### WHAT YOU ARE ASKED TO DO:
Two lines below mark the span: the one containing "Some (Nat.iter iterations" and the one containing "Definition run_block_command (decrypt". Set down both, plus every line between, exactly as they stand, and nothing else.

Collected data entries:
(* ===== verification/HazmatCommand.v ===== *)
(** The commands of [uacrypt hazmat] ([uacrypt/src/lib.rs]): one block, the modes CCM, GCM, GMAC, KW and XTS, the digest and the stream
    cipher, from files to files.  A command is given what its calls of the file system answer: the contents of each file it reads, the
    check of the output paths and the reservation of each output.  The timing that [--iterations] asks for is left out, the runs are not.

    [None] stands for a panic; the theorems show that there is none. *)

From stdpp Require Import strings.
From S2P Require Import Prelude External BlockCipher Stream Kalyna Ctr Ghash Gmac Gcm Ccm Kw Xts Kupyna Strumok Randombytes.
From S2P Require Import Keyfile CliError CliStream CliArgs HashCommand KeyCommands.
#[local] Open Scope Z_scope.
#[local] Open Scope uacrypt_scope.
#[local] Set Warnings "-clear-no-such-hyp".

(** ** Shared by the commands *)

Definition cipher_of (v : KalynaVariant) : Kalyna.variant :=
  match v with
  | K128_128 => Kalyna128_128
  | K128_256 => Kalyna128_256
  | K256_256 => Kalyna256_256
  | K256_512 => Kalyna256_512
  | K512_512 => Kalyna512_512
  end.

(** [std::fs::read] with its error. *)
Definition read_file (p : path) (file : result (list Z) string) : result (list Z) CliError :=
  match file with
  | Ok contents => Ok contents
  | Err message => Err (Io p message)
  end.

(** [OutputFile::write_all_and_commit]. *)
Definition write_all_and_commit (out : Output) (bytes : list Z) : Output * result unit CliError :=
  let '(out, r) := write_all out bytes in
  match r with
  | Err e => (out, Err e)
  | Ok _ => publish out
  end.

(** [args.iterations.max(1)]. *)
Definition iteration_count (iterations : Z) : nat := Z.to_nat (Z.max iterations 1).

(** [for _ in 0..iterations], with an early return on an error. *)
Fixpoint runs {S} (n : nat) (f : S → result S CliError) (s : S) : result S CliError :=
  match n with
  | O => Ok s
  | S n => result_bind (f s) (runs n f)
  end.

(** What the calls of the file system answer. *)
Record HazmatFiles : Type := {
  key_contents : result (list Z) string;
  second_contents : result (list Z) string;  (* the tweak, the initialisation vector, the nonce of a decryption *)
  aad_contents : result (list Z) string;
  tag_contents : result (list Z) string;
  in_contents : result (list Z) string;
  in_opened : result Reader CliError;
  outputs_checked : result unit CliError;
  out_created : result Output CliError;
  nonce_created : result Output CliError;
  tag_created : result Output CliError
}.

(** An error ends a command; the outputs that are open are dropped. *)
Definition or_fail {A B} (outs : B) (r : result A CliError) (k : A → option (B * result unit CliError)) : option (B * result unit CliError) :=
  match r with
  | Err e => Some (outs, Err e)
  | Ok a => k a
  end.
#[local] Notation "x ←[ outs ] r ; k" := (or_fail outs r (λ x, k)) (at level 20, outs at level 200, r at level 100, k at level 200, right associativity).

(** ** [kalyna-block] *)

Definition run_block_op (cli_variant : KalynaVariant) (key block : list Z) (decrypt : bool) (iterations : nat) (raw_schedule : bool) : option (list Z) :=
  let v := cipher_of cli_variant in
  key_arr ← key_array (key_bytes_of v) key;
  block_arr ← key_array (block_bytes_of v) block;
  let out := replicate (block_bytes_of v) 0 in
  if raw_schedule then
    Nat.iter iterations (λ out, _ ← out; if decrypt then kalyna_decrypt v key_arr block_arr else kalyna_encrypt v key_arr block_arr) (Some out)
  else
    expanded ← expanded_key_new v key_arr;
    Some (Nat.iter iterations (λ _, if decrypt then expanded_decrypt_block expanded block_arr else expanded_encrypt_block expanded block_arr) out).

Definition run_block_command (decrypt : bool) (args : BlockArgs) (files : HazmatFiles) : option outcome :=
  key ←[None] read_exact_file (block_key_path args) (key_contents files) LengthOf.Key (KalynaVariant.key_len (block_variant args));
  _ ←[None] outputs_checked files;
  out ←[None] out_created files;
  input ←[Some out] read_exact_file (block_in_path args) (in_contents files) LengthOf.InputBlock (KalynaVariant.block_len (block_variant args));
  output ← run_block_op (block_variant args) key input decrypt (iteration_count (block_iterations args)) (block_raw_schedule args);
  let '(out, r) := write_all_and_commit out output in
  Some (Some out, r).

(** ** [kalyna-kw] *)

Definition from_kw_error (e : KwError) : CliError :=
  match e with
  | Kw.InvalidLength => KwInvalidLength
  | Kw.ChecksumMismatch => KwChecksumMismatch
  end.

Definition run_kw_variant `{Subtle} (v : Kalyna.variant) (unwrap : bool) (iterations : nat) (key input : list Z) : option (result (list Z) CliError) :=
  key_arr ← key_array (key_bytes_of v) key;
  cipher ← expanded_key_new v key_arr;
  let bb := block_bytes_of v in
  let once (out : list Z) : result (list Z) CliError :=
    if unwrap then
      let '(out, r) := unwrap_with_cipher cipher input out in
      match r with Ok _ => Ok out | Err e => Err (from_kw_error e) end
    else
      let '(out, r) := wrap_with_cipher cipher input out in
      match r with Ok _ => Ok out | Err _ => Err KwInvalidLength end in
  Some (
    if unwrap then
      if Nat.ltb (length input) bb then Err KwInvalidLength
      else runs iterations once (replicate (length input - bb) 0)
    else runs iterations once (replicate (length input + bb) 0)).

Definition run_kw_command `{Subtle} (unwrap : bool) (args : KwArgs) (files : HazmatFiles) : option outcome :=
  key ←[None] read_exact_file (kw_key_path args) (key_contents files) LengthOf.Key (KalynaVariant.key_len (kw_variant args));
  _ ←[None] outputs_checked files;
  out ←[None] out_created files;
  input ←[Some out] read_file (kw_in_path args) (in_contents files);
  r ← run_kw_variant (cipher_of (kw_variant args)) unwrap (iteration_count (kw_iterations args)) key input;
  output ←[Some out] r;
  let '(out, r) := write_all_and_commit out output in
  Some (Some out, r).

(** ** [kalyna-xts] *)

Definition run_xts_variant (v : Kalyna.variant) (decrypt : bool) (iterations : nat) (key tweak input : list Z) : option (result (list Z) CliError) :=
  key_arr ← key_array (key_bytes_of v) key;
  tweak_arr ← key_array (block_bytes_of v) tweak;
  cipher ← Xts.new (K := ExpandedKey v) key_arr;
  let once (_ : list Z) : result (list Z) CliError :=
    let '(buf, r) := if decrypt then decrypt_in_place cipher tweak_arr input else encrypt_in_place cipher tweak_arr input in
    match r with Ok _ => Ok buf | Err _ => Err XtsInvalidLength end in
  Some (runs iterations once input).

Definition run_xts_command (decrypt : bool) (args : XtsArgs) (files : HazmatFiles) : option outcome :=
  key ←[None] read_exact_file (xts_key_path args) (key_contents files) LengthOf.Key (KalynaVariant.key_len (xts_variant args));
  tweak ←[None] read_exact_file (xts_tweak_path args) (second_contents files) LengthOf.Tweak (KalynaVariant.block_len (xts_variant args));
  _ ←[None] outputs_checked files;
  out ←[None] out_created files;
  input ←[Some out] read_file (xts_in_path args) (in_contents files);
  r ← run_xts_variant (cipher_of (xts_variant args)) decrypt (iteration_count (xts_iterations args)) key tweak input;
  output ←[Some out] r;
  let '(out, r) := write_all_and_commit out output in
  Some (Some out, r).

(** ** [kalyna-gmac] *)

Definition run_gmac_variant `{Cpu} `{Subtle} (v : Kalyna.variant) (tag_in : option (list Z)) (iterations : nat) (key message : list Z) : option (result (list Z) CliError) :=
  key_arr ← key_array (key_bytes_of v) key;
  cipher ← expanded_key_new v key_arr;
  let once (tag : list Z) : result (list Z) CliError :=
    match tag_in with
    | Some tag_in => match verify_with_cipher cipher message tag_in with Ok _ => Ok tag | Err e => Err (from_gmac_error e) end
    | None => match mac_with_cipher cipher message with Ok tag => Ok tag | Err e => Err (from_gmac_error e) end
    end in
  Some (runs iterations once (replicate (block_bytes_of v) 0)).

(** The reservation of the output of [compute]. *)
Definition gmac_output (args : GmacArgs) (files : HazmatFiles) : result Output CliError :=
  match gmac_out_path args with
  | None => Err (MissingFlag "out")
  | Some _ => result_bind (outputs_checked files) (λ _, out_created files)
  end.

Definition run_gmac_command `{Cpu} `{Subtle} (verify : bool) (args : GmacArgs) (files : HazmatFiles) : option outcome :=
  key ←[None] read_exact_file (gmac_key_path args) (key_contents files) LengthOf.Key (KalynaVariant.key_len (gmac_variant args));
  tag_out ←[None] (if verify then Ok None else result_bind (gmac_output args files) (λ out, Ok (Some out)));
  message ←[tag_out] read_file (gmac_in_path args) (in_contents files);
  tag_in ←[tag_out]
    (if verify then
       match gmac_tag_path args with
       | None => Err (MissingFlag "tag")
       | Some p => result_bind (read_file p (tag_contents files)) (λ tag, Ok (Some tag))
       end
     else Ok None);
  r ← run_gmac_variant (cipher_of (gmac_variant args)) tag_in (iteration_count (gmac_iterations args)) key message;
  tag ←[tag_out] r;
  match tag_out with
  | Some out => let '(out, r) := write_all_and_commit out tag in Some (Some out, r)
  | None => Some (None, Ok tt)
  end.

(** ** [kalyna-ccm] and [kalyna-gcm] *)

(** The outputs [--out], [--tag] and [--nonce]. *)
Record AeadOutputs : Type := { ciphertext_out : option Output; tag_out : option Output; nonce_out : option Output }.
Definition no_outputs : AeadOutputs := {| ciphertext_out := None; tag_out := None; nonce_out := None |}.

(** All up front, so a failure drops every one. *)
Definition reserve_aead_outputs (decrypt : bool) (files : HazmatFiles) : result (Output * option Output * option Output) CliError :=
  result_bind (outputs_checked files) (λ _,
  result_bind (out_created files) (λ out,
  if decrypt then Ok (out, None, None)
  else
    result_bind (nonce_created files) (λ nonce,
    result_bind (tag_created files) (λ tag, Ok (out, Some nonce, Some tag))))).

Section aead.
Context {GE : Type} (random_text : RandomError GE → string).

Definition aead_nonce (decrypt : bool) (args : AeadArgs) (files : HazmatFiles) (fill : fill_call GE) : result (list Z) CliError :=
  if decrypt then read_exact_file (aead_nonce_path args) (second_contents files) LengthOf.Nonce (KalynaVariant.block_len (aead_variant args))
  else
    let '(generated, r) := randombytes_buf fill (replicate (KalynaVariant.block_len (aead_variant args)) 0) in
    match r with
    | Ok _ => Ok generated
    | Err e => Err (CliError.Random (random_text e))
    end.

Definition aead_aad (args : AeadArgs) (files : HazmatFiles) : result (list Z) CliError :=
  match aead_aad_path args with
  | Some p => read_file p (aad_contents files)
  | None => Ok []
  end.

### ANSWER SPACE:
    Some (Nat.iter iterations (λ _, if decrypt then expanded_decrypt_block expanded block_arr else expanded_encrypt_block expanded block_arr) out).

Definition run_block_command (decrypt : bool) (args : BlockArgs) (files : HazmatFiles) : option outcome :=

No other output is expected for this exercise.